Saltheart wrote:... But to read the comparisms on that other site you'd think all SD would have to do to win is turn up.
except for the main turrets
Thorsten Wahl wrote:except for the main turrets
this seems wrong
the faceplate appears vulnerable at every distance and
barbettes seem vulnerable until around 22-23 km if i consider a 5-7% NBL advantage of the german armor.
However, at 20km, the angle of fall of 15" shell would be 16*, thus the impact angle would be ~ 24*.
From GK100, I understand the perforation was ~412mm at 20km considering a vertical plate, so the impact angle = angle of fall...
Are you sure it would go through ?
The relative advantages of Washington woudl be better deck penetration, and a potentialy more damaging explosion of the 1227kg shells. Also, the main 16" magazines were practically unreacheable by the 15" shells at any range, being put deep inside the ship, near the bottom of the hull, some 7 meters below the waterline, and thus protected by water + inclined main belt + 38mm splinter belt.
Dave Saxton wrote:
Remember it was not KC, but Class B, and Class B at these thickness levels is also down several % points on ballistic resistance relative to its own standard.
Washington's deck protection is weaker than Bismarck's.
I'm not sure that the American shell creates a more damaging explosion. The German explosive filler was of much greater explosive power and the German shell had a slightly greater filler %.

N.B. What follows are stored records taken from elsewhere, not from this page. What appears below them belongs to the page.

(* ===== verification/McMemberSpec.v ===== *)
(** * MCMemberRecord requests: the membership they keep

    What the requests are for is a table: for every MGID the GIDs that joined and the
    bits they joined with.  [granted] and [unanswered] say which requests are carried
    out and which get no reply, [mship_step] how each kind changes the table and what
    the reply has; the handlers on the tables, objects, lists and boxes of the subnet do
    just that.  The file also has who may change a member and when two groups have one
    MLID. *)

From S2P Require Import Prelude IbTypes Pkey Rate Mgrp MgrpOk MgrpOps MgrpDrop McMember McMemberOk McMemberThm.

Open Scope Z_scope.

Lemma foldl_bind_none {A B} (f : A → B → option B) (l : list A) :
  foldl (λ acc x, acc ← acc; f x acc) None l = None.
Proof. by induction l as [|x l IH]. Qed.

(** ** Join states *)

Lemma state_bits_lor x y : state_bits (Z.lor x y) = Z.lor (state_bits x) (state_bits y).
Proof. unfold state_bits. by rewrite Z.land_lor_distr_l. Qed.

Lemma state_bits_idem x : state_bits (state_bits x) = state_bits x.
Proof. unfold state_bits. by rewrite <- Z.land_assoc. Qed.

Lemma state_bits_scope x : state_bits (u8 (Z.shiftl x 4)) = 0.
Proof.
  unfold state_bits, u8. rewrite <- Z.land_ones, <- Z.land_assoc by lia.
  change (Z.land (Z.ones 8) 0x0f) with (Z.ones 4).
  apply Z.bits_inj'. intros i Hi. rewrite Z.land_spec, Z.bits_0.
  destruct (decide (i < 4)); [by rewrite Z.shiftl_spec_low|].
  rewrite (Z.ones_spec_high 4 i), andb_false_r by lia. done.
Qed.

Lemma set_scope_state_bits scope st :
  state_bits (ib_member_set_scope_state scope (state_bits st)) = state_bits st.
Proof.
  unfold ib_member_set_scope_state. rewrite state_bits_lor, state_bits_scope, state_bits_idem.
  by rewrite Z.lor_0_l.
Qed.

Lemma join_alias_bits old st :
  state_bits (ma_scope_state (join_alias old st))
  = Z.lor (state_bits (ma_scope_state old)) (state_bits st).
Proof.
  unfold join_alias, ib_member_get_scope_state, ib_member_set_scope_state.
  cbn [ma_scope_state set_field].
  by rewrite !state_bits_lor, state_bits_scope, state_bits_idem, Z.lor_0_l.
Qed.

Lemma leave_state_bits x y : state_bits (leave_state (state_bits x) y) = leave_state (state_bits x) y.
Proof.
  unfold state_bits, leave_state.
  by rewrite <- !Z.land_assoc, (Z.land_comm (Z.lnot y) 15), !Z.land_assoc, <- (Z.land_assoc x 15 15).
Qed.

Lemma left_alias_bits al st : state_bits (ma_scope_state (left_alias al st)) = left_bits al st.
Proof.
  unfold left_alias, left_bits. cbn [ma_scope_state set_field]. rewrite state_bits_lor, leave_state_bits.
  unfold state_bits at 3. rewrite <- Z.land_assoc. change (Z.land 0xf0 0x0f) with 0.
  by rewrite Z.land_0_r, Z.lor_0_r.
Qed.

Section Spec.
Context {BO : ByteOrder} {FM : FmapMatch}.
Variable subn : sa_subn.
Implicit Types s : mc_subn.
Implicit Types m : osm_mgrp.
Implicit Types req : sa_mad.

(** ** Membership *)

(** The join bits of the members of a group, and of every group by its MGID. *)
Definition members_of m : gmap Z Z := (λ al, state_bits (ma_scope_state al)) <$> mcm_alias_port_tbl m.

Definition membership s : gmap (list Z) (gmap Z Z) :=
  omap (λ g, members_of <$> mgrps s !! g) (mgrp_mgid_tbl s).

Saltheart wrote:That sounds right. I've sometimes wondered how much the Germans knew of American ships and what the American tactics would be. But if they did know the weight of the US projectiles it probably would have occured to them that if the Americans were going for great weight in their shells then they were probably looking to attack horizontal armor. It would be very interesting to know if the Germans ever advised their Captains on the tactics to follow against US battleships.

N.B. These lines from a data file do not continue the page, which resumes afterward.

(* ===== verification/McTree.v ===== *)
(** * The table of the MGIDs as a tree

    [memcmp] orders the MGIDs, so that the trees of [complib/cl_map.c] hold them, and
    the search of such a tree with a coarser comparison is an instance of [FmapMatch].
    The comparison that joins MGIDs which differ in the last three bytes does not
    contradict the order. *)

From S2P Require Import Prelude QMap QMapInv QMapOk QMapPut QMapSpec McMember.

Open Scope Z_scope.

Definition mgid_ok (mgid : list Z) : Prop := length mgid = 16%nat.
#[export] Instance mgid_ok_dec mgid : Decision (mgid_ok mgid) := decide (length mgid = 16%nat).

(** ** The order of [memcmp] *)

Lemma memcmp_zero l1 : ∀ l2, length l1 = length l2 → memcmp l1 l2 = 0 ↔ l1 = l2.
Proof.
  induction l1 as [|x l1 IH]; intros [|y l2] Hlen; simplify_eq/=; [done|]. destruct (Z.eqb_spec x y) as [->|Hne].
  - rewrite IH by done. naive_solver.
  - split; [lia|]. intros [= ? _]. done.
Qed.

Lemma memcmp_opp l1 : ∀ l2, length l1 = length l2 → memcmp l1 l2 < 0 ↔ 0 < memcmp l2 l1.
Proof.
  induction l1 as [|x l1 IH]; intros [|y l2] Hlen; simplify_eq/=; [lia|]. rewrite (Z.eqb_sym y x).
  destruct (Z.eqb_spec x y) as [->|Hne]; [by apply IH|lia].
Qed.

Lemma memcmp_trans l1 : ∀ l2 l3, length l1 = length l2 → length l2 = length l3 →
  memcmp l1 l2 < 0 → memcmp l2 l3 < 0 → memcmp l1 l3 < 0.
Proof.
  induction l1 as [|x l1 IH]; intros [|y l2] [|z l3] H1 H2; simplify_eq/=; [lia|].
  destruct (Z.eqb_spec x y), (Z.eqb_spec y z), (Z.eqb_spec x z); subst; try lia; try done. by apply IH.
Qed.

#[export] Instance mgid_order : KeyOrder mgid_ok memcmp.
Proof.
  unfold mgid_ok. split; intros.
  - apply memcmp_zero. lia.
  - apply memcmp_opp. lia.
  - eapply memcmp_trans; [..|done|done]; lia.
Qed.

(** Comparing the first bytes only is coarser. *)
Lemma memcmp_take n l1 : ∀ l2, length l1 = length l2 → memcmp l1 l2 < 0 → memcmp (take n l1) (take n l2) ≤ 0.
Proof.
  revert n. induction l1 as [|x l1 IH]; intros [|n] [|y l2] Hlen H; simplify_eq/=; try lia.
  destruct (Z.eqb_spec x y) as [->|Hne]; [by apply IH|lia].
Qed.

Lemma memcmp_take_le n l1 l2 l3 : length l1 = length l2 → length l2 = length l3 → memcmp l2 l3 < 0 →
  (memcmp (take n l1) (take n l2) < 0 → memcmp (take n l1) (take n l3) < 0) ∧
  (0 < memcmp (take n l1) (take n l3) → 0 < memcmp (take n l1) (take n l2)).
Proof.
  intros H1 H2 H. pose proof (memcmp_take n _ _ H2 H) as H3.
  assert (Ht : ∀ a b : list Z, length a = length b → length (take n a) = length (take n b)) by (intros a b E; by rewrite !length_take, E).
  assert (memcmp (take n l2) (take n l3) < 0 ∨ take n l2 = take n l3) as [Hlt| ->]; [|..|done].
  { destruct (decide (memcmp (take n l2) (take n l3) = 0)) as [E|E]; [right; apply memcmp_zero in E; auto|left; lia]. }
  split.
  - intros H4. eapply memcmp_trans; [..|exact H4|exact Hlt]; apply Ht; lia.
  - intros H4. apply memcmp_opp; [apply Ht; lia|]. eapply memcmp_trans; [..|exact Hlt|]; [apply Ht; lia|apply Ht; lia|].
    apply memcmp_opp in H4; [exact H4|apply Ht; lia].
Qed.

(** ** The tree of a table *)

Definition mgid_mem (n : nat) : cl_mem (list Z) :=
  Mem (list_to_map ((λ a, (a, Links 0 0 0 CL_MAP_RED)) <$> seqZ 3 (Z.of_nat n)))
      (list_to_map ((λ a, (a, ListItem 0 0)) <$> seqZ 3 (Z.of_nat n))) ∅.

Definition mgid_tree (T : list (list Z * Z)) : option (cl_mem (list Z) * cl_qmap) :=
  '(M, q) ← cl_fmap_init (mgid_mem (length T)) 1 2;
  insert_all (cmp := memcmp) M q (zip T.*1 (seqZ 3 (Z.of_nat (length T)))).

Definition tree_match (T : list (list Z * Z)) (f : list Z → Z) : option Z :=
  '(M, q) ← mgid_tree T;
  p ← cl_fmap_match M q f;
  if p =? q_nil q then None else snd <$> T !! Z.to_nat (p - 3).

Lemma mgid_mem_at n a : a ∈ seqZ 3 (Z.of_nat n) → mem_links (mgid_mem n) !! a = Some (Links 0 0 0 CL_MAP_RED) ∧
  mem_list (mgid_mem n) !! a = Some (ListItem 0 0).
Proof.
  intros Ha. assert (∀ A (x : A), (list_to_map ((λ a, (a, x)) <$> seqZ 3 (Z.of_nat n)) : gmap Z A) !! a = Some x) as H.
  { intros A x. apply elem_of_list_to_map_1.
    - rewrite <- list_fmap_compose, list_fmap_id. apply NoDup_seqZ.
    - apply list_elem_of_fmap. by exists a. }
  split; apply H.
Qed.

(** The tree of a table has its MGIDs, each at an address of its own. *)
Lemma mgid_tree_ok T : NoDup T.*1 → Forall mgid_ok T.*1 →
  ∃ M q I, mgid_tree T = Some (M, q) ∧ map_at mgid_ok memcmp M q I ∧ q_nil q = 2 ∧
    I ≡ₚ zip T.*1 (seqZ 3 (Z.of_nat (length T))).
Proof.
  intros Hnd Hok. unfold mgid_tree. set (n := length T).
  destruct (init_ok (ok := mgid_ok) (cmp := memcmp) (mgid_mem n) 1 2) as (M0 & q0 & -> & H0 & Q1 & Q2 & Hk); [done|].
  cbn [mbind option_bind]. assert (Hlen : length T.*1 = length (seqZ 3 (Z.of_nat n))) by (rewrite length_fmap, length_seqZ; lia).
  destruct (insert_all_ok (zip T.*1 (seqZ 3 (Z.of_nat n))) M0 q0 [] H0) as (M & q & I & -> & H & HP & Q3 & Q4 & _).
  - by rewrite fst_zip by lia.
  - rewrite snd_zip by lia. apply NoDup_seqZ.
  - intros k a Hin. apply elem_of_zip_l in Hin as Hin1. apply elem_of_zip_r in Hin.
    destruct (mgid_mem_at n a Hin) as [L1 L2]. rewrite elem_of_seqZ in Hin.
    destruct (Hk a) as (K1 & K2 & _); [set_solver by lia|]. rewrite K1, K2, L1, L2. unfold footprint. rewrite Q1, Q2.
    rewrite Forall_forall in Hok. split_and!; [by apply Hok|set_solver| |done|done].
    rewrite !not_elem_of_cons. split_and!; [lia|lia|set_solver].
  - exists M, q, I. rewrite app_nil_r in HP. split_and!; [done|done|congruence|done].
Qed.

Lemma zip_lookup (T : list (list Z * Z)) k p : (k, p) ∈ zip T.*1 (seqZ 3 (Z.of_nat (length T))) →
  p ≠ 2 ∧ ∃ g, T !! Z.to_nat (p - 3) = Some (k, g).
Proof.
  intros Hin. apply list_elem_of_lookup in Hin as [i Hi]. apply lookup_zip_Some in Hi as [H1 H2].
  apply lookup_seqZ in H2 as [-> Hi]. replace (Z.to_nat (3 + Z.of_nat i - 3)) with i by lia.
  rewrite list_lookup_fmap in H1. destruct (T !! i) as [[k' g]|]; [|done]. injection H1 as ->. split; [lia|by exists g].
Qed.

(** The search of the tree. *)
Lemma tree_match_ok T f : NoDup T.*1 → Forall mgid_ok T.*1 →
  (∀ g, tree_match T f = Some g → ∃ k, (k, g) ∈ T ∧ f k = 0) ∧
  ((∀ y y', mgid_ok y → mgid_ok y' → memcmp y y' < 0 → (f y < 0 → f y' < 0) ∧ (0 < f y' → 0 < f y)) →
   tree_match T f = None → ∀ k g, (k, g) ∈ T → f k ≠ 0).
Proof.
  intros Hnd Hok. destruct (mgid_tree_ok T Hnd Hok) as (M & q & I & E & H & Hq & HP). unfold tree_match. rewrite E.
  cbn [mbind option_bind]. destruct (match_ok _ _ _ f H) as (p & -> & Hcase). cbn [mbind option_bind].
  assert (Hz : ∀ k, (k, p) ∈ I → p ≠ 2 ∧ ∃ g, T !! Z.to_nat (p - 3) = Some (k, g)) by (intros k; rewrite HP; apply zip_lookup).
  rewrite Hq. destruct Hcase as [[-> Hcase]|(k & Hin & H0)].
  - rewrite Hq. simpl. split; [done|]. intros Hf _ k g Hin.
    specialize (Hcase (at_mono _ _ _ _ H Hf)). intros H0.
    assert (∃ a, (k, a) ∈ I) as [a Ha].
    { apply list_elem_of_lookup in Hin as [i Hi]. exists (3 + Z.of_nat i). rewrite HP.
      apply list_elem_of_lookup. exists i. apply lookup_zip_Some. split; [by rewrite list_lookup_fmap, Hi|].
      apply lookup_seqZ. split; [done|]. apply lookup_lt_Some in Hi. lia. }
    assert ((k, a) ∈ filter (λ e : list Z * Z, f e.1 = 0) I) as Hx by (by apply list_elem_of_filter).
    rewrite Hcase in Hx. by apply not_elem_of_nil in Hx.
  - destruct (Hz _ Hin) as (Hne & g & Hg). rewrite (proj2 (Z.eqb_neq _ _)) by done. rewrite Hg. simpl. split; [|done].
    intros g' [= <-]. exists k. split; [by eapply list_elem_of_lookup_2|done].
Qed.

(** ** The instance

    A table whose keys are not all MGIDs is searched in any order. *)
Definition table_match (T : gmap (list Z) Z) (f : list Z → Z) : option Z :=
  if decide (Forall mgid_ok (map_to_list T).*1) then tree_match (map_to_list T) f
  else snd <$> head (filter (λ e, f e.1 = 0) (map_to_list T)).

#[export] Program Instance tree_fmap_match : FmapMatch := { mgid_tbl_match := table_match }.
Next Obligation.
  intros T f g. unfold table_match. destruct (decide _) as [Hok|Hok].
  - intros H. destruct (tree_match_ok _ f (NoDup_fst_map_to_list T) Hok) as [Hs _].
    destruct (Hs _ H) as (k & Hin & H0). exists k. by apply elem_of_map_to_list in Hin.
  - intros H. destruct (filter _ _) as [|[k g'] l] eqn:E; [done|]. injection H as ->. exists k.
    assert ((k, g) ∈ filter (λ e : list Z * Z, f e.1 = 0) (map_to_list T)) as [H0 Hin]%list_elem_of_filter by (rewrite E; left).
    by apply elem_of_map_to_list in Hin.
Qed.
Next Obligation.
  intros T f x g HT Hf. unfold table_match. rewrite decide_True.
  - intros H Hx. apply elem_of_map_to_list in Hx.
    destruct (tree_match_ok (map_to_list T) f) as [_ Hc]; [apply NoDup_fst_map_to_list| |by eapply Hc].
    apply Forall_forall. intros k ([k' h] & -> & Hin)%list_elem_of_fmap. apply elem_of_map_to_list in Hin. by eapply HT.
  - apply Forall_forall. intros k ([k' h] & -> & Hin)%list_elem_of_fmap. apply elem_of_map_to_list in Hin. by eapply HT.
Qed.

(** The search for a group whose MGID is the same but for the last bytes finds one if
    there is one. *)
Lemma find_snm_complete (T : gmap (list Z) Z) mgid x g : mgid_ok mgid →
  (∀ y h, T !! y = Some h → mgid_ok y) →
  mgid_tbl_match T (compare_ipv6_snm_mgids mgid) = None → T !! x = Some g → take 13 mgid ≠ take 13 x.
Proof.
  intros Hm HT Hn Hx E. apply (mgid_tbl_match_complete T (compare_ipv6_snm_mgids mgid) x g HT) in Hn; [|intros y y' Hy Hy'|done].
  - apply Hn. unfold compare_ipv6_snm_mgids. apply memcmp_zero; by rewrite E.
  - apply memcmp_take_le; unfold mgid_ok in *; lia.
Qed.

RF wrote:Saltheart wrote:That sounds right. I've sometimes wondered how much the Germans knew of American ships and what the American tactics would be. But if they did know the weight of the US projectiles it probably would have occured to them that if the Americans were going for great weight in their shells then they were probably looking to attack horizontal armor. It would be very interesting to know if the Germans ever advised their Captains on the tactics to follow against US battleships.
I doubt whether either Captains Topp or Meyer of the Tirpitz were given any information or tactical instructions about engaging US battleships; given their pe-occupation with the RN as their principal naval adversary the KM leadership seemed to have a complete blind spot when it came to the US Navy.
Indeed when in December 1941 Hitler asked the KM naval staff to show him the location of Pearl Harbor on a map none of them could answer the question.